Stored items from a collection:
>>

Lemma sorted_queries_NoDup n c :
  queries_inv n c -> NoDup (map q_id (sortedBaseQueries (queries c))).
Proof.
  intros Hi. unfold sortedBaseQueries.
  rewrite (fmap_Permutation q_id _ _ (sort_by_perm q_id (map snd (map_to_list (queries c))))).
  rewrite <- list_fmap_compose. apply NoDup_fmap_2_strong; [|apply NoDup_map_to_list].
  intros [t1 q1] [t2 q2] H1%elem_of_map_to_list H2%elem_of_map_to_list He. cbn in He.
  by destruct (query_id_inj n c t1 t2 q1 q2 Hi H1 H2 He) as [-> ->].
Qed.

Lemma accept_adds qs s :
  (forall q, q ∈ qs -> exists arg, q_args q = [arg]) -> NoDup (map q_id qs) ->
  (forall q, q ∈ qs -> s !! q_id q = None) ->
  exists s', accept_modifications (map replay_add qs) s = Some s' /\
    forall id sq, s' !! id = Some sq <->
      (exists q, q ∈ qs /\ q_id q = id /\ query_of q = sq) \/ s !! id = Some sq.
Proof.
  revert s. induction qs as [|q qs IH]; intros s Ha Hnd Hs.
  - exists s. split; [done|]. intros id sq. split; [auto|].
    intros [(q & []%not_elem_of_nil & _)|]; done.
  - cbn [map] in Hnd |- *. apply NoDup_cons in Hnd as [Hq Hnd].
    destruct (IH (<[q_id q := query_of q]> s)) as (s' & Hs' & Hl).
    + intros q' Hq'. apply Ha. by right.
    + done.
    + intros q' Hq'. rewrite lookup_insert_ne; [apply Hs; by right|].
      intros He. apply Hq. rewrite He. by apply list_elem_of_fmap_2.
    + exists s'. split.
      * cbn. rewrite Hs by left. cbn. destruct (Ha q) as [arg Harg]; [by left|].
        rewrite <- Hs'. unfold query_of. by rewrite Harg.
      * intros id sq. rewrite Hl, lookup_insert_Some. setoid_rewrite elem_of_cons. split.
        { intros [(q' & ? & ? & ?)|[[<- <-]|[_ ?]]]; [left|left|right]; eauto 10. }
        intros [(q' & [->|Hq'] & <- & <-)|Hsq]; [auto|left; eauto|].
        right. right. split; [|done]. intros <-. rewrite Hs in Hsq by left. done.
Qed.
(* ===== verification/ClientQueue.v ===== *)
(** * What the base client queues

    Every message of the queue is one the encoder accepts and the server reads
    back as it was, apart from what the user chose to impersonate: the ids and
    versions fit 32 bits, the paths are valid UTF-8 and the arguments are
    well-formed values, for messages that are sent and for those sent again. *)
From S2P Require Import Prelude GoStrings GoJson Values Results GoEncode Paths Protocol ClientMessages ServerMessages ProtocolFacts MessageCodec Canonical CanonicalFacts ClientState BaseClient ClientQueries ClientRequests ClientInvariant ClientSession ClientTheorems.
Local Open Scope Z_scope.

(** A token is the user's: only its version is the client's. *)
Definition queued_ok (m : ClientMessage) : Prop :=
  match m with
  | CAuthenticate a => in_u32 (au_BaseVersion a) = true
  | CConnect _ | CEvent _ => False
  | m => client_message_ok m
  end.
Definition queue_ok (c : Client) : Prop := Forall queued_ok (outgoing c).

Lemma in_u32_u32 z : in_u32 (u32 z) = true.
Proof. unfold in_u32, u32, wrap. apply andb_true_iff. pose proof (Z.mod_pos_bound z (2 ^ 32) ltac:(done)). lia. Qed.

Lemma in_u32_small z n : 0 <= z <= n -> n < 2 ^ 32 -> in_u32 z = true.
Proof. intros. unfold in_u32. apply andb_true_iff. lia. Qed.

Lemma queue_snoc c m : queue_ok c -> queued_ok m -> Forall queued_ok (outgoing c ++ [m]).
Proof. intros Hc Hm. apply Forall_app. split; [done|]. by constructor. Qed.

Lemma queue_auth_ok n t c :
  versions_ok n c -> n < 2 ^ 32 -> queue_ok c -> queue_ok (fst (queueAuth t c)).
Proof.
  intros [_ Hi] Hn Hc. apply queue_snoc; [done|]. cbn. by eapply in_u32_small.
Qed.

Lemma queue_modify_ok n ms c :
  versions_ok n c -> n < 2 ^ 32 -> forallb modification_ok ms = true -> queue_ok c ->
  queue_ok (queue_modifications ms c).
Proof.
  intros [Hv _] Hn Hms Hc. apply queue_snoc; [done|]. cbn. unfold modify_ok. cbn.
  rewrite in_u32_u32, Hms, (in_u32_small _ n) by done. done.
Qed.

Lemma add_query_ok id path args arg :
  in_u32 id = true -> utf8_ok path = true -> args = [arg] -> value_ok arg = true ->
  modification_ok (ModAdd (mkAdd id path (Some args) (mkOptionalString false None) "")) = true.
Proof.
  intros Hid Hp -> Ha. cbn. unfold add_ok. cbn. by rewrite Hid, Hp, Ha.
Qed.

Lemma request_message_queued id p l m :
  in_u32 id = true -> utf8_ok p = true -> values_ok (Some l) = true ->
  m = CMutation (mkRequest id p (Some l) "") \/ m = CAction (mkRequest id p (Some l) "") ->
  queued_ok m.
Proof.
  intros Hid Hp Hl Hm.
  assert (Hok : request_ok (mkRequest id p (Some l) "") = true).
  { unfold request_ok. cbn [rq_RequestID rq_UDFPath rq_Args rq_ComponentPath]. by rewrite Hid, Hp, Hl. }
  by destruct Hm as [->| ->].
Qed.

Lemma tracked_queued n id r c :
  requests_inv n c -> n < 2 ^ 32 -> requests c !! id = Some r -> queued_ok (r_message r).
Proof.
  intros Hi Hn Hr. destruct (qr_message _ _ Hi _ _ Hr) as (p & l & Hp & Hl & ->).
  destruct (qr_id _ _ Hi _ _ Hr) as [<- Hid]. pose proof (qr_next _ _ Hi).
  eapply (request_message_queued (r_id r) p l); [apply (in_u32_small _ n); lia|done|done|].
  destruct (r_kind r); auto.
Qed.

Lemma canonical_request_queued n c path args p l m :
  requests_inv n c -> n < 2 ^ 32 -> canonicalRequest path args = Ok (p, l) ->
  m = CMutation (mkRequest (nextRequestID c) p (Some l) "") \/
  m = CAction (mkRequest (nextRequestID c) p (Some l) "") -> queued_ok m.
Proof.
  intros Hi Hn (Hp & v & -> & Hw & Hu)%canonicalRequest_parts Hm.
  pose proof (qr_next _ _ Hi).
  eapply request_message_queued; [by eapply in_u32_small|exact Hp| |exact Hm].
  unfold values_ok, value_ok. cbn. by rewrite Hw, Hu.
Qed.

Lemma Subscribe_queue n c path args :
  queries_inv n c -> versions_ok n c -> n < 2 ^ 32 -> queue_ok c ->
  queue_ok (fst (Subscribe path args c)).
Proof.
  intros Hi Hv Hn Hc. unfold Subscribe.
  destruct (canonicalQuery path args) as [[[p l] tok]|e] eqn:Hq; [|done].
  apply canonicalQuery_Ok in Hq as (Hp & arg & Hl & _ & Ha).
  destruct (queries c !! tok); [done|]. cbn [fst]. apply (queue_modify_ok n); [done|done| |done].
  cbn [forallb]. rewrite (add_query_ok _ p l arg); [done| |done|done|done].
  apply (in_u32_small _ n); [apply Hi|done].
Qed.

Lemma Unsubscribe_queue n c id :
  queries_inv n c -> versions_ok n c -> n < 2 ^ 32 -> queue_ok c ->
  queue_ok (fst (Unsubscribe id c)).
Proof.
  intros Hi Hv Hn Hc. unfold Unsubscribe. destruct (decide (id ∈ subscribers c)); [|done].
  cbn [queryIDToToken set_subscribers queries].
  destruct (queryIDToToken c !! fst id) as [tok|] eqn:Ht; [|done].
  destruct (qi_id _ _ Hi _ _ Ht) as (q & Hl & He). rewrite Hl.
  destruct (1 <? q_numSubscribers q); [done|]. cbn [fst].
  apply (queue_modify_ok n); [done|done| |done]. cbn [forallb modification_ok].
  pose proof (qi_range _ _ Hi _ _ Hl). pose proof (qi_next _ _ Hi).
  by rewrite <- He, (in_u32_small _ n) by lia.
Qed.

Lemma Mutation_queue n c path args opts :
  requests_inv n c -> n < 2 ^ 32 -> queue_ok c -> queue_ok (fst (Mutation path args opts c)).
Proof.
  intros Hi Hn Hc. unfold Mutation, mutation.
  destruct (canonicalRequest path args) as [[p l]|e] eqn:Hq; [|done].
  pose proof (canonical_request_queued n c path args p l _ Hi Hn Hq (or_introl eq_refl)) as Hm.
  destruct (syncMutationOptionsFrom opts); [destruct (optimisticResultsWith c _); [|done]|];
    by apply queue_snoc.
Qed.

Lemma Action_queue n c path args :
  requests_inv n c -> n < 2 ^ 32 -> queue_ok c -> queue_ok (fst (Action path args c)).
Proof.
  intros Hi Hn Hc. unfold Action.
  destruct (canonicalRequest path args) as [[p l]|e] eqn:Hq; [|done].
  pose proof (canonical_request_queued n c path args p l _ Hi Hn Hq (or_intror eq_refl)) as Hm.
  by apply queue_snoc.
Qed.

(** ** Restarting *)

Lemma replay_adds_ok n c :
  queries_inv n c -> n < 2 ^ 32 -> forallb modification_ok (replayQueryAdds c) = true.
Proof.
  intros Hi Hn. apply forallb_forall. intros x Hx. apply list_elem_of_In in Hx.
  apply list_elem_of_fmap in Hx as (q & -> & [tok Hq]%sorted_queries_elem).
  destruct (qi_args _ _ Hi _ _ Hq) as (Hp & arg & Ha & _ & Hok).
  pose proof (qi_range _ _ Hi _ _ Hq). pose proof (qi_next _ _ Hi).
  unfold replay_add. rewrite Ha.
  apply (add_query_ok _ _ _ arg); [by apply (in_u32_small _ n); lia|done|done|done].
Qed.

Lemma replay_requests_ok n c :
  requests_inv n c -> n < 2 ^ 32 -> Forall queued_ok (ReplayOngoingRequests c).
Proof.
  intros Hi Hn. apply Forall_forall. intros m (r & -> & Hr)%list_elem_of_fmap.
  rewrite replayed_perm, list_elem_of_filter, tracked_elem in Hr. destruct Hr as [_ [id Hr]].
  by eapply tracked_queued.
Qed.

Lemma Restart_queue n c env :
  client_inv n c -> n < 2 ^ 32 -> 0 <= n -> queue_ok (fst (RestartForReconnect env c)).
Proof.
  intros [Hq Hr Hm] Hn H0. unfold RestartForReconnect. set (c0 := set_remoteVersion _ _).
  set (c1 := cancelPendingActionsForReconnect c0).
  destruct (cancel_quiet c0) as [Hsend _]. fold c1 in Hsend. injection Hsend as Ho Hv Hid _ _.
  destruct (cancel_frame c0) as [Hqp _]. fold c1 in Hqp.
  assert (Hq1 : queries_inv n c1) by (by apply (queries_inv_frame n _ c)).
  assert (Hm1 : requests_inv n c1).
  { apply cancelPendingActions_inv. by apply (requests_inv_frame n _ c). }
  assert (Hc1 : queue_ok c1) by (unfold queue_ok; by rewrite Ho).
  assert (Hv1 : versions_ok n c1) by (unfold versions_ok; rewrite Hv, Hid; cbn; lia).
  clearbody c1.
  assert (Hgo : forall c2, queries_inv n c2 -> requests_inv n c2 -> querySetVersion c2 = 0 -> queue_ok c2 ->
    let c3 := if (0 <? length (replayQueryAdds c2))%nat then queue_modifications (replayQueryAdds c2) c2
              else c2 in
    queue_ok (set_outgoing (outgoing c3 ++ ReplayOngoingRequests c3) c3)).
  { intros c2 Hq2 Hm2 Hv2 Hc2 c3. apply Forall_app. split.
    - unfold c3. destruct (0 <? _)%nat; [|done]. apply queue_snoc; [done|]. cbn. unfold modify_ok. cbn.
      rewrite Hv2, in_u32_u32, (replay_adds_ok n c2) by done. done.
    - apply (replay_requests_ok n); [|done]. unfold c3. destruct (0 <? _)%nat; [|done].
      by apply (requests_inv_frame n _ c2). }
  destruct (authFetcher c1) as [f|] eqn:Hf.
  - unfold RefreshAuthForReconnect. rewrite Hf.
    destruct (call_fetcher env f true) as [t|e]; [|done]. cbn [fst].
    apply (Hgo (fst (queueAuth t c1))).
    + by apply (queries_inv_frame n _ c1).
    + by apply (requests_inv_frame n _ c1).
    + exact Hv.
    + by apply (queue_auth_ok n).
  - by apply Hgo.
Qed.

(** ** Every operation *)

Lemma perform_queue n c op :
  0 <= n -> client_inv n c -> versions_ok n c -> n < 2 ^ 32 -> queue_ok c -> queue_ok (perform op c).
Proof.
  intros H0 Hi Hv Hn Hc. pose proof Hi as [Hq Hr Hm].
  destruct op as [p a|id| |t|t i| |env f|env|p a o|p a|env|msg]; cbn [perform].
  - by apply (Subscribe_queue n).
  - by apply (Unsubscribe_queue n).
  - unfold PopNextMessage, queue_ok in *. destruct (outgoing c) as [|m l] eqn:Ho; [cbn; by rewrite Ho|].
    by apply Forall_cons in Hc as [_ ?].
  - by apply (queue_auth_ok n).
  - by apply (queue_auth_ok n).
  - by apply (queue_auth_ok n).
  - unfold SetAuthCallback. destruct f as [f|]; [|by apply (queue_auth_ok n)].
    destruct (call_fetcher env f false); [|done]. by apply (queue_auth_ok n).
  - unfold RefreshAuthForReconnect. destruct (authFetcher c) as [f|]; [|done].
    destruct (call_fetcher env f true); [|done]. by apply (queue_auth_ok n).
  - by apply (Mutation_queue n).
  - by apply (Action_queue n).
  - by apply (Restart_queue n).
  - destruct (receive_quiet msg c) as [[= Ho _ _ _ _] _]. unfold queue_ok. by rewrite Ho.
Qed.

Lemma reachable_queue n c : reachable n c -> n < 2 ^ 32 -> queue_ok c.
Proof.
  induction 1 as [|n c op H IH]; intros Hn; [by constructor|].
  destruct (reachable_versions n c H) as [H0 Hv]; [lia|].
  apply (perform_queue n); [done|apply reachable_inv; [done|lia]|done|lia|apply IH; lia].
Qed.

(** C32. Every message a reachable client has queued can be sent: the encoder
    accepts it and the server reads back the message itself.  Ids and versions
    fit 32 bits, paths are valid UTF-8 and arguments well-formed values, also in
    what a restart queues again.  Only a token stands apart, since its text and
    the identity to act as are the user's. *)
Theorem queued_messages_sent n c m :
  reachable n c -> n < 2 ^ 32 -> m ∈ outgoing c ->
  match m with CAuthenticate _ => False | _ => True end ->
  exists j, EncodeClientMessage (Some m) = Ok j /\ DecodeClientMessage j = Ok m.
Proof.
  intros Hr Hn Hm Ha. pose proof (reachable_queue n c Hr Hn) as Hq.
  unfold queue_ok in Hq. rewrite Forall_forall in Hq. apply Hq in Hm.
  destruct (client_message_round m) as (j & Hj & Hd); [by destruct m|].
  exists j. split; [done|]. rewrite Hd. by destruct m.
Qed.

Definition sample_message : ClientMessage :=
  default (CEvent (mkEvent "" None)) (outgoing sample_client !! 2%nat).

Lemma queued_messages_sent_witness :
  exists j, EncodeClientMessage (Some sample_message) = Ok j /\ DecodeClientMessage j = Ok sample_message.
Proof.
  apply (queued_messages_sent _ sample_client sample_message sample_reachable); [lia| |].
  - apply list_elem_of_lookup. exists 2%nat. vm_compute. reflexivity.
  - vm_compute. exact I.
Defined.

<<
>>

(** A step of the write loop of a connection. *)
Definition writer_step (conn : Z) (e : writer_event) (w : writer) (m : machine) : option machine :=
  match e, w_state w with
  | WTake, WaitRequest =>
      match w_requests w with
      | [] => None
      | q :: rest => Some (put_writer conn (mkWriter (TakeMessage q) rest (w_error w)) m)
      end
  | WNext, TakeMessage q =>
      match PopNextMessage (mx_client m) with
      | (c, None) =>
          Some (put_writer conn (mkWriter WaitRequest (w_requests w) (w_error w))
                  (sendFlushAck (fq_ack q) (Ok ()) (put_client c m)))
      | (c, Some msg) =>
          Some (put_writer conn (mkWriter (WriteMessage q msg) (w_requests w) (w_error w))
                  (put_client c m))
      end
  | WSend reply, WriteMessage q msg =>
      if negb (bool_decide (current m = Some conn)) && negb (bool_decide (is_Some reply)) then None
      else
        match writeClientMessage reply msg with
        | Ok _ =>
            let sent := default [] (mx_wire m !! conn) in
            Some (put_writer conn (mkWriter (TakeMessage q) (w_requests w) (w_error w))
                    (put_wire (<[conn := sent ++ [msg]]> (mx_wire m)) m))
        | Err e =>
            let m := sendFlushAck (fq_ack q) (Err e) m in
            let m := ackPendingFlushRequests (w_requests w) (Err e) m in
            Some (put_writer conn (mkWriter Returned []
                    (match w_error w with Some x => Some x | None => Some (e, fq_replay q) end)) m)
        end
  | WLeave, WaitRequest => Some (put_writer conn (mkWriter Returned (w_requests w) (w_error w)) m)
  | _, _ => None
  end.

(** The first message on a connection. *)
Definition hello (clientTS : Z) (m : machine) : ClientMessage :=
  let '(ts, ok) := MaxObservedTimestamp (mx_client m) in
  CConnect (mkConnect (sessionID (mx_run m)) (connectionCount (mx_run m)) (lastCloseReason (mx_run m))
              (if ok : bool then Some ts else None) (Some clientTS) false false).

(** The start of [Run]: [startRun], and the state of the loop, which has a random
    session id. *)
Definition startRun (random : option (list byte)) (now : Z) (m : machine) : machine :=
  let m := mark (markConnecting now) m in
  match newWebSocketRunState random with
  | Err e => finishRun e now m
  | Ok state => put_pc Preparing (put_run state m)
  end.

<<

INSTRUCTIONS TO FOLLOW: Return exactly, and only, the lines above starting at the line that contains "pose proof (qi_range _ _ Hi _ _ Hl)." and ending at the line that contains "(or_introl eq_refl)) as Hm.".

ANSWER BELOW:
  pose proof (qi_range _ _ Hi _ _ Hl). pose proof (qi_next _ _ Hi).
  by rewrite <- He, (in_u32_small _ n) by lia.
Qed.

Lemma Mutation_queue n c path args opts :
  requests_inv n c -> n < 2 ^ 32 -> queue_ok c -> queue_ok (fst (Mutation path args opts c)).
Proof.
  intros Hi Hn Hc. unfold Mutation, mutation.
  destruct (canonicalRequest path args) as [[p l]|e] eqn:Hq; [|done].
  pose proof (canonical_request_queued n c path args p l _ Hi Hn Hq (or_introl eq_refl)) as Hm.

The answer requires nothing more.